A small lending library in 1850
Ever wondered where a vintage book has travelled? Who has read it? How many have owned it?
This first edition of Pendennis by William Makepeace Thackeray is a lone volume that has been heavily read and repaired over the years and might seem uninteresting yet some books have clues to their history and this has a letter tucked in the back explaining it's earliest years as a special book enjoyed by many.
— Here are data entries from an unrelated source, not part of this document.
Lemma visit_all_outcome {S} (visit : Json -> S -> result S) l s :
  (forall x s, x ∈ l -> outcome fails (fun _ => True) (visit x s)) -> outcome fails (fun _ => True) (visit_all visit l s).
Proof.
  revert s. induction l as [|x l IH]; intros s H; cbn [visit_all]; [done|].
  eapply outcome_bind; [apply H; constructor|]. intros s' _. apply IH. intros. apply H. by constructor.
Qed.

Lemma each_message_outcome {S} (visit : Json -> S -> result S) v s :
  (forall x s, x ∈ messages v -> outcome fails (fun _ => True) (visit x s)) -> outcome fails (fun _ => True) (each_message v visit s).
Proof.
  intros H. destruct v; cbn [each_message messages] in *; try (apply H; constructor).
  eapply outcome_bind; [apply throw_fails; by left|]. intros [] _. eapply outcome_bind; [apply throw_fails; by right|].
  intros [] _. by apply visit_all_outcome.
Qed.

Lemma version_fails v : outcome fails (fun _ => True) (version v).
Proof.
  unfold version. destruct (json_find _ v) as [[]|]; try (by left). eapply outcome_impl; [apply throw_fails; by left|done].
Qed.

Lemma validate_request_fails v : outcome fails (fun _ => True) (validate_request v).
Proof.
  unfold validate_request. eapply outcome_bind; [apply version_fails|]. intros [] _.
  destruct (json_find _ v) as [[]|]; try (by left). eapply outcome_bind; [apply throw_fails; by left|]. intros [] _.
  eapply outcome_bind; [apply method_name_fails|]. intros [] _.
  eapply outcome_bind; [apply when_some_fails, params_value_fails|]. intros [] _.
  eapply outcome_impl; [apply when_some_fails, validate_id_outcome|done].
Qed.

Lemma validate_error_fails v : outcome fails (fun _ => validate_error v = Ret tt) (validate_error v).
Proof.
  unfold validate_error. destruct (json_find _ v); [|by left]. destruct (json_find _ v) as [[]|]; try (by left).
  unfold throw_if. destruct (negb _); [by left|done].
Qed.

Lemma validate_response_fails v : outcome fails (fun _ => True) (validate_response v).
Proof.
  unfold validate_response. eapply outcome_bind; [apply version_fails|]. intros [] _.
  destruct (json_find _ v) as [id|]; [|by left]. eapply outcome_bind; [apply throw_fails; by left|]. intros [] _.
  eapply outcome_bind; [apply validate_id_outcome|]. intros [] _.
  eapply outcome_impl; [apply when_some_fails, validate_error_fails|done].
Qed.

Lemma outcome_self {A} (E : ErrorCode -> Prop) (m : result A) : outcome E (fun _ => True) m -> outcome E (fun a => m = Ret a) m.
Proof. by destruct m. Qed.

Lemma validate_requests_fails v : outcome fails (fun u => validate_requests v = Ret u) (validate_requests v).
Proof. apply outcome_self, each_message_outcome. intros. apply validate_request_fails. Qed.

Lemma validate_responses_fails v : outcome fails (fun u => validate_responses v = Ret u) (validate_responses v).
Proof. apply outcome_self, each_message_outcome. intros. apply validate_response_fails. Qed.

Lemma batch_spec v : json_ok v -> outcome fails (fun r => json_ok r /\ validate_requests r = Ret tt) (batch v).
Proof.
  intros Hok. unfold batch. destruct v; try (by left). eapply outcome_bind; [apply validate_requests_fails|].
  intros [] Hv. eapply outcome_bind; [apply (visit_all_outcome insert_id)|by intros].
  intros x s _. unfold insert_id. destruct (json_find _ x) as [id|]; [|done].
  eapply outcome_bind; [apply id_key_fails|]. intros k _. eapply outcome_bind; [apply throw_fails; by left|]. done.
Qed.

Lemma messages_ok v : json_ok v -> Forall json_ok (messages v).
Proof. destruct v; cbn [messages]; try (intros; by constructor). cbn [json_ok]. by rewrite foldr_and. Qed.

(** What [correlate] answers: an array of the responses, which are valid. *)
Definition responses_of (v : Json) : Prop :=
  exists l, v = JArray l /\ Forall (fun x => validate_response x = Ret tt) l /\ Forall json_ok l.

Lemma receive_outcome expected responses : Forall (fun x => validate_response x = Ret tt) responses ->
  outcome fails (fun r => r = list_to_map (keyed responses) /\ NoDup (keyed responses).*1 /\
    forall k, k ∈ (keyed responses).*1 -> k ∈ expected) (visit_all (receive expected) responses ∅).
Proof.
  intros H. pose proof (receive_spec expected responses ∅) as HR.
  assert (Ho : outcome fails (fun _ => True) (visit_all (receive expected) responses ∅)).
  { apply visit_all_outcome. intros x s Hx. rewrite Forall_forall in H.
    destruct (response_id _ (H x Hx)) as [k Hk]. rewrite (receive_key _ _ _ k) by done. case_decide; [done|by left]. }
  destruct (visit_all _ _ ∅) as [r|]; [|done]. destruct (proj1 (HR r H) eq_refl) as [[H1 H2] ->]. cbn.
  rewrite (right_id_L ∅ (∪)). split; [done|]. split; [done|]. intros k Hk. by apply H2.
Qed.

Lemma collect_all (kl : list (bytes * Json)) order :
  NoDup kl.*1 -> length kl = length order -> (forall k, k ∈ kl.*1 -> k ∈ order) ->
  exists l, collect (list_to_map kl) order = Ret l /\ forall x, x ∈ l -> x ∈ kl.*2.
Proof.
  intros Hkl Hlen Hsub.
  assert (Hp : kl.*1 ≡ₚ order).
  { apply submseteq_length_Permutation; [by apply NoDup_submseteq|rewrite length_fmap; lia]. }
  assert (Ha : forall k, k ∈ order -> exists x, (list_to_map kl : gmap bytes Json) !! k = Some x /\ x ∈ kl.*2).
  { intros k Hk. rewrite <- Hp in Hk. apply list_elem_of_fmap in Hk as ([k' x] & -> & Hin). exists x.
    split; [by apply elem_of_list_to_map|]. apply list_elem_of_fmap. by exists (k', x). }
  clear -Ha. induction order as [|k order IH]; cbn [collect]; [exists []; split; [done|set_solver]|].
  destruct (Ha k) as (x & -> & Hx); [constructor|]. destruct IH as (l & -> & Hl); [intros; apply Ha; by constructor|].
  cbn [mbind result_bind]. exists (x :: l). split; [done|]. intros y [->|Hy]%elem_of_cons; auto.
Qed.

Lemma correlate_outcome requests responses :
  (forall v, responses = Some v -> json_ok v) -> outcome fails responses_of (correlate requests responses).
Proof.
  intros Hok. unfold correlate. eapply outcome_bind; [apply validate_requests_fails|]. intros [] Hv.
  destruct (checked_requests _ Hv) as (Hn & Hb & Hall). rewrite each_message_visit, expect_spec by done.
  destruct (decide _) as [[Ho _]|]; cbn [mbind result_bind]; [|by left].
  set (order := omap item_key (messages requests)) in *. cbn [app].
  destruct responses as [responses|].
  2:{ eapply outcome_bind; [apply throw_fails; by left|]. intros _ _. exists []. split; [done|]. split; constructor. }
  eapply outcome_bind; [apply throw_fails; by left|]. intros [] _.
  eapply outcome_bind; [apply validate_responses_fails|]. intros [] Hr. cbn beta in Hr.
  destruct (checked_responses _ Hr) as (Hn' & Hb' & Hall'). rewrite each_message_visit by done.
  eapply outcome_bind; [by apply receive_outcome|]. intros received (-> & H1 & H2).
  eapply outcome_bind; [apply throw_fails; by left|]. intros [] Hlen. cbn beta in Hlen.
  apply negb_false_iff, Nat.eqb_eq in Hlen. rewrite map_size_list_to_map in Hlen by done.
  destruct (collect_all (keyed (messages responses)) order) as (l & -> & Hl); [done|done|set_solver|].
  cbn [mbind result_bind outcome]. exists l. split; [done|].
  assert (HK : (keyed (messages responses)).*2 = messages responses).
  { apply keyed_all. eapply Forall_impl; [exact Hall'|]. apply response_id. }
  rewrite HK in Hl. pose proof (messages_ok _ (Hok _ eq_refl)) as Hm. rewrite Forall_forall in Hm, Hall'.
  rewrite !Forall_forall. split; intros x Hx; auto.
Qed.
End Outcomes.

(** ** The exported functions *)

Section Module_.
Context {F : Binary64} {L : Binary64Laws F}.
Context (host_api_size : N).

Abbreviation call_function f call i := (callback host_api_size f call i).

Lemma parse_json_ok s : outcome fails json_ok (parse_json s).
Proof. eapply outcome_impl; [apply parse_json_spec|by intros v []]. Qed.

Lemma number_value_ok x : json_ok (number_value x).
Proof. split; [apply to_number|apply from_to]. Qed.

Lemma string_value_ok s : outcome fails json_ok (string_value s).
Proof. eapply outcome_impl; [apply string_value_fails|]. by intros v [-> ?]. Qed.

Lemma json_argument_spec v : outcome fails json_ok (json_argument v).
Proof.
  destruct v as [| |b|[x|]|b|b|n]; cbn [json_argument]; try done; try (by left).
  - apply number_value_ok.
  - apply string_value_ok.
  - apply parse_json_ok.
Qed.

Lemma wire_argument_spec v : outcome fails json_ok (wire_argument v).
Proof. destruct v; try apply json_argument_spec. apply parse_json_ok. Qed.

Lemma string_argument_fails v : outcome fails (fun _ => True) (string_argument v).
Proof. destruct v; try done; by left. Qed.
First published as a serialisation this book has been bound together by the people who originally purchased the part work. The note in the back dated 6 August 1891 has been written by whoever purchased the complete book (in 3 volumes) together with Our Mutual Friend and Vanity Fair in Norwich. The writer details that the books came from someone who "kept a small lending library amongst the working classes to whom he had been to the day I bought them in the habit of lending them out." It even details how the man and his wife had been married for 63 years and lived in their present home for over 50.
Imagine how many people were able to enjoy this because of the gentleman's generous decision to share his books.
It is unclear how long the purchaser of 1891 had the books. There is a Foyles book sticker on the inside cover so it must have been sold to them and sold on at some point. A faint pencil mark on the inside appears to read 2 vols, 1st ed. £2/2s. If there were 3 volumes originally I don't know which was lost at this point. The most recent indication of an owner is the name Johanna & Norman Platt 30th July 1964 on the first page of the binding.
I purchased this in a second hand shop in Hay on Wye a couple of years ago for £5 because it had beautiful endpapers. By that point it was one volume on it's own and all the books that were in that original library had taken different paths. When I got home and found the written note in the back it became extra special to me.